Stop orders, often referred to as stop-loss orders, are placed by investors to protect themselves from adverse price movements. A stop-loss buy order is placed by short sellers above the market price. If the price of the asset moves against the short seller’s expectations, the stop buy order will ensure that her losses do not exceed a particular limit.
A trader is comparing being long a forward contract at $90 and being long a call option contract with a strike price of $90. Both contracts have the same underlying common stock.
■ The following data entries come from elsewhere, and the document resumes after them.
(** What a binding's end leaves of an exchange. *)
Record aborted (e e' : Exch.t) : Prop := {
  ab_stream : e'.(Exch.stream) = e.(Exch.stream);
  ab_stage : e'.(Exch.stage) = Stage.Ended;
  ab_spec : is_Some e'.(Exch.spec) -> is_Some e.(Exch.spec);
  ab_service : e'.(Exch.service) = e.(Exch.service);
  ab_told : forall effect, e'.(Exch.outcome) = Some (Err (OpenFailure.CarrierLost effect)) ->
    e.(Exch.outcome) = Some (Err (OpenFailure.CarrierLost effect))
    \/ (e.(Exch.stage) <> Stage.Ended
        /\ (e.(Exch.service) = Service.ReceivePackExchange -> effect = Effect.None -> e.(Exch.open_sent) = false));
  ab_over : over_told e -> over_told e';
}.
Lemma abort_exch_aborted code lost e : aborted e (abort_exch code lost e).
Proof.
  unfold abort_exch. case_bool_decide as He; [constructor; auto|].
  assert (Hnew : forall effect, Exch.effect_on_loss e = effect -> e.(Exch.service) = Service.ReceivePackExchange ->
    effect = Effect.None -> e.(Exch.open_sent) = false).
  { intros effect <-. unfold Exch.effect_on_loss. intros ->. rewrite bool_decide_eq_true_2 by done. by destruct (Exch.open_sent e). }
  assert (Hov : forall x y, y.(Exch.end_) = Some x -> over_told e -> over_told y).
  { intros x y Hy _ _ _. by rewrite Hy. }
  destruct (_ || _); constructor; cbn; try done; try (by intros []); try (by eapply Hov); [|by left].
  intros effect. destruct lost; [intros [= E]; right; split; [done | by apply Hnew]|]. by destruct (bool_decide _).
Qed.

Lemma bok_abort done b code lost : bok done b -> bok done (abort_all code lost b).
Proof.
  intros [I O S B K P F T Q V].
  assert (Hx : exists r, abort_all code lost b = (b <| exchanges := abort_exch code lost <$> b.(exchanges) |>)
     <| faulted := true |> <| reg := r |> <| by_stream := ∅ |> <| mux := Mux.disconnect b.(mux) |>).
  { unfold abort_all. destruct (bool_decide _); eexists; destruct b; reflexivity. }
  destruct Hx as (r & ->).
  assert (Hget : forall token e', (abort_exch code lost <$> b.(exchanges)) !! token = Some e' ->
    exists e, b.(exchanges) !! token = Some e /\ aborted e e').
  { intros token e'. rewrite lookup_fmap. intros (x & Hx & ->)%fmap_Some. exists x. split; [done | apply abort_exch_aborted]. }
  constructor; cbn in *; try done.
  - by apply initiates_disconnect.
  - eapply in_order_changes; [exact O|]. apply changes_disconnect.
  - intros token e s (x & Hx & [A1 A2 A3 A4 A5 A6])%Hget Hs Hst. done.
  - intros token e s (x & Hx & [A1 A2 A3 A4 A5 A6])%Hget Hs. rewrite A1 in Hs. by eapply K.
  - intros token e (x & Hx & [A1 A2 A3 A4 A5 A6])%Hget Hs. rewrite A1. eapply P; [exact Hx | by apply A3].
  - intros _. split_and!; try done. intros token e (x & Hx & [A1 A2 A3 A4 A5 A6])%Hget. done.
  - split; [intros token e (x & Hx & _)%Hget; by eapply (proj1 T)|]. intros s token Hs. by rewrite lookup_empty in Hs.
  - intros token e effect (x & Hx & [A1 A2 A3 A4 A5 A6])%Hget Ho. split; [done|]. rewrite A1, A4. intros Hsv -> s Hs Hd.
    destruct (A5 _ Ho) as [Ho'|[Hst Hsent]]; [by destruct (Q _ _ _ Hx Ho') as [_ Q2]; eapply Q2|].
    destruct (B token x s Hx (S token x s Hx Hs Hst)) as [_ B2]. rewrite (Hsent Hsv eq_refl) in B2. by specialize (B2 Hd).
  - intros token e (x & Hx & [A1 A2 A3 A4 A5 A6])%Hget. by eapply A6, V.
Qed.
The trader should understand that both contracts:
- generally, benefit as the underlying asset rises in value.
- involve a commitment to buy the underlying asset at $90.
- require the payment of an initial premium in order to establish the position.
Correct Answer A.
Both positions do have exposure to the underlying asset. For a forward contract, being long entails taking on both the upside and downside risk related to the underlying. In contrast, being long a call option provides upside exposure and limits the downside risk. Hence, both long positions do have the upside exposure.
A long forward is a commitment to buy the asset at $90. A long option means the trader does not have to exercise the option unless the underlying asset’s price is greater than $90. But, the option buyer does have to pay a premium in order to obtain this single-sided exposure.
There are three types of equity shares outstanding for Allen Shoe Company. If an investor desires to own equity with the highest claim on net assets in case of a liquidation, which type of shares would they purchase?
- Common shares.
- Preferred shares.
Correct Answer C.
Preferred shareholders have the highest claim on assets among the three types of equity investors.